Well, kondisi PSBB kemarin membuat Reading Challenge aku jadi terpenuhi hanya dalam waktu 5 bulan (人*´∀`)。*゚+  *nggak tahu harus senang atau tidak.

And Inspired from Kak Ruth, aku ingin membuat list buku apa saja yang sudah aku baca selama tahun 2020 ini. Apa saja buku yang telah aku baca sejauh ini? 



Here they are!


Non Fiction Books (Self-Help)


Am I There Yet? ⭐⭐⭐
Aku enjoy baca buku ini tapi nggak banyak hal yang bisa dipetik dari buku ini, karena isi buku ini adalah sebagian dari kisah hidup sang penulis.
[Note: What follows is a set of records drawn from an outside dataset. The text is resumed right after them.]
(** * pymaker.auctions: the Flipper, Flapper and Flopper clients

    A shallow embedding of [pymaker/auctions.py].  The three classes are thin
    clients over a web3 contract binding: the read methods perform one
    contract call and convert the reply, the mutating methods check the
    types of their arguments and build a [Transact] object.

    Python values are dynamically typed, so method arguments and contract
    replies are values of [PyVal]; an [assert(isinstance(...))] of the source
    is a check that may raise [AssertionError].  Methods run in a small
    state-and-exception monad [M] whose state holds the client object and
    the list of contract calls made so far. *)

From Stdlib Require Import ZArith String List Bool Lia.
Import ListNotations.
Local Open Scope Z_scope.
Local Open Scope string_scope.

(** ** Values *)

(** [Wad] and [Address] come from [pymaker.numeric] and [pymaker]; the
    clients only use their constructors and the attributes [value] and
    [address]. *)
Record Wad := mkWad { value : Z }.
Record Address := mkAddress { address : string }.

#[warnings="-register-all"] Inductive PyVal :=
| VNone
| VInt (n : Z)
| VStr (s : string)
| VWad (w : Wad)
| VAddress (a : Address)
| VList (l : list PyVal).

(** ** Exceptions *)

(** The error names of the specification's validation tier.  No [raise]
    and no [assert] of the source mentions any of them. *)
Inductive ValidationError :=
| AuctionNotActive | AuctionStillActive | BidTooLow | LotNotLower
| LotMismatch | BidMismatch | InvalidParameters | NotFoundError.

Inductive Exn :=
| AssertionError              (* a failed [assert] *)
| TypeError                   (* wrong number of arguments, bad subscript *)
| IndexError                  (* [array[i]] out of range *)
| AttributeError              (* the class has no such method *)
| External (why : string)     (* raised inside web3 or inside a constructor
                                 of [Wad], [Address] or [int] *)
| Validation (e : ValidationError).

Inductive Res (A : Type) :=
| Ok (a : A)
| Raise (e : Exn).
Arguments Ok {A} a.
Arguments Raise {A} e.

(** ** The contract binding and the client object *)

(** What a collaborator outside this module answers: a value, or a failure
    of its own. *)
Inductive Reply (A : Type) :=
| Returned (a : A)
| Failed (why : string).
Arguments Returned {A} a.
Arguments Failed {A} why.

(** [self._contract.call().f(args)]: the reply of the bound contract to a
    call of its function [f]. *)
Definition ContractBinding := string -> list PyVal -> Reply PyVal.

(** [Web3(HTTPProvider(uri))], as [deployment.py] builds it. *)
Variant Web3 := HTTPProvider (uri : string).

(** The value of [Contract._load_abi(__name__, path)]. *)
Variant Abi := load_abi (module_name path : string).

Variant Class := Flipper_class | Flapper_class | Flopper_class.

(** The class attribute [abi] of each class. *)
Definition class_abi (c : Class) : Abi :=
  match c with
  | Flipper_class => load_abi "pymaker.auctions" "abi/Flipper.abi"
  | Flapper_class => load_abi "pymaker.auctions" "abi/Flapper.abi"
  | Flopper_class => load_abi "pymaker.auctions" "abi/Flopper.abi"
  end.

(** The instance attributes that each [__init__] sets, with the class of the
    object. *)
Module Contract.
Record t := mk {
  klass : Class;
  web3 : Web3;
  address : Address;
  _contract : ContractBinding
}.
(** [self.abi] resolves to the attribute of the object's class. *)
Definition abi (self : t) : Abi := class_abi (klass self).
End Contract.

(** Modelled from the spec: the class [Transact] of [pymaker] is not among
    the sources.  The spec calls it PendingTransaction, "an unsubmitted,
    fully-parameterized request object returned by every mutating
    operation".  The fields are the constructor's arguments in the order
    the clients pass them. *)
Module Transact.
Record t := new {
  origin : Contract.t;
  web3 : Web3;
  abi : Abi;
  address : Address;
  contract : ContractBinding;
  function_name : string;
  parameters : list PyVal
}.
End Transact.

(** The constructors [Wad(x)] and [Address(x)] and the conversion [int(x)]
    of a value that is not already an [int] are defined outside the
    sources; the clients are parametric in them. *)
Class Collaborators := {
  Wad_new : PyVal -> Reply Wad;
  Address_new : PyVal -> Reply Address;
  int_other : PyVal -> Reply Z
}.

(** ** The monad of methods *)

Definition EthCall : Type := string * list PyVal.

Record World := mkWorld {
  this : Contract.t;         (* the object [self] refers to *)
  calls : list EthCall       (* contract calls made so far, oldest first *)
}.

Definition M (A : Type) : Type := World -> Res A * World.

Definition ret {A} (a : A) : M A := fun w => (Ok a, w).
Definition raise {A} (e : Exn) : M A := fun w => (Raise e, w).
Definition bind {A B} (m : M A) (k : A -> M B) : M B :=
  fun w => match m w with
           | (Ok a, w') => k a w'
           | (Raise e, w') => (Raise e, w')
           end.

Notation "x <- m ;; k" := (bind m (fun x => k))
  (at level 61, m at next level, right associativity).

Definition get_self : M Contract.t := fun w => (Ok (this w), w).

Definition lift {A} (r : Reply A) : M A :=
  match r with
  | Returned a => ret a
  | Failed why => raise (External why)
  end.

(** [self._contract.call().f(args...)] *)
Definition call (f : string) (args : list PyVal) : M PyVal :=
  fun w => let w' := mkWorld (this w) (calls w ++ [(f, args)]) in
           lift (Contract._contract (this w) f args) w'.

(** [assert(isinstance(v, int))] and its siblings; the checked value comes
    back at its type. *)
Definition assert_int (v : PyVal) : M Z :=
  match v with VInt n => ret n | _ => raise AssertionError end.
Definition assert_Wad (v : PyVal) : M Wad :=
  match v with VWad w => ret w | _ => raise AssertionError end.
Definition assert_Address (v : PyVal) : M Address :=
  match v with VAddress a => ret a | _ => raise AssertionError end.

(** [assert(callable(f))]: no value of [PyVal] is callable. *)
Definition assert_callable (v : PyVal) : M unit := raise AssertionError.

(** [array[i]] for a constant index [i >= 0] *)
Definition getitem (array : PyVal) (i : nat) : Res PyVal :=
  match array with
  | VList l => match nth_error l i with
               | Some v => Ok v
               | None => Raise IndexError
               end
  | VStr s => match String.get i s with
              | Some c => Ok (VStr (String c EmptyString))
              | None => Raise IndexError
              end
  | _ => Raise TypeError
  end.

Definition subscript (array : PyVal) (i : nat) : M PyVal :=
  fun w => (getitem array i, w).

Section Conversions.
Context {collab : Collaborators}.

(** [Wad(v)], [Address(v)], [int(v)] *)
Definition Wad_ (v : PyVal) : M Wad := lift (Wad_new v).
Definition Address_ (v : PyVal) : M Address := lift (Address_new v).
Definition to_int (v : PyVal) : Reply Z :=
  match v with
  | VInt n => Returned n
  | _ => int_other v
  end.
Definition int_ (v : PyVal) : M Z := lift (to_int v).
End Conversions.

(** [Transact(self, self.web3, self.abi, self.address, self._contract,
    name, params)], the expression every mutating method returns. *)
Definition transact (name : string) (params : list PyVal) : M Transact.t :=
  self <- get_self ;;
  ret (Transact.new self (Contract.web3 self) (Contract.abi self)
         (Contract.address self) (Contract._contract self) name params).

(** ** class Flipper *)

Module Flipper.

Section Reads.
Context {collab : Collaborators}.

Definition era : M PyVal := call "era" [].

Definition pie : M Address :=
  r <- call "pie" [] ;; Address_ r.

Definition gem : M Address :=
  r <- call "gem" [] ;; Address_ r.

Definition beg : M Wad :=
  r <- call "beg" [] ;; Wad_ r.

Definition ttl : M Z :=
  r <- call "ttl" [] ;; int_ r.

Definition tau : M Z :=
  r <- call "tau" [] ;; int_ r.

End Reads.

Definition kick (lad gal tab lot bid : PyVal) : M Transact.t :=
  lad <- assert_Address lad ;;
  gal <- assert_Address gal ;;
  tab <- assert_int tab ;;
  lot <- assert_Wad lot ;;
  bid <- assert_Wad bid ;;
  transact "kick" [VStr (address lad); VStr (address gal); VInt tab;
                   VInt (value lot); VInt (value bid)].

Definition tend (id lot bid : PyVal) : M Transact.t :=
  id <- assert_int id ;;
  lot <- assert_Wad lot ;;
  bid <- assert_Wad bid ;;
  transact "tend" [VInt id; VInt (value lot); VInt (value bid)].

Definition dent (id lot bid : PyVal) : M Transact.t :=
  id <- assert_int id ;;
  lot <- assert_Wad lot ;;
  bid <- assert_Wad bid ;;
  transact "dent" [VInt id; VInt (value lot); VInt (value bid)].

Definition deal (id : PyVal) : M Transact.t :=
  id <- assert_int id ;;
  transact "deal" [VInt id].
Kamu Terlalu Banyak Bercanda ⭐⭐⭐
I prefer the part one from this series which is "Nanti Kita Cerita Tentang Hari ini". Buku kedua ini biasa aja, bahkan kurang berkesan menurutku sampai isinya aja aku udah nggak terlalu ingat ( ̄ヘ ̄;)


The Four Agreements ⭐⭐⭐⭐⭐
Bintang lima buat buku yang sudah membuka pikiranku menjadi lebih luas lagi!
Walaupun ditulis dalam Bahasa Inggris, tapi buku ini mudah dimengerti dan tidak bertele-tele. Nggak heran kalau banyak orang yang merekomendasikan untuk membaca buku ini.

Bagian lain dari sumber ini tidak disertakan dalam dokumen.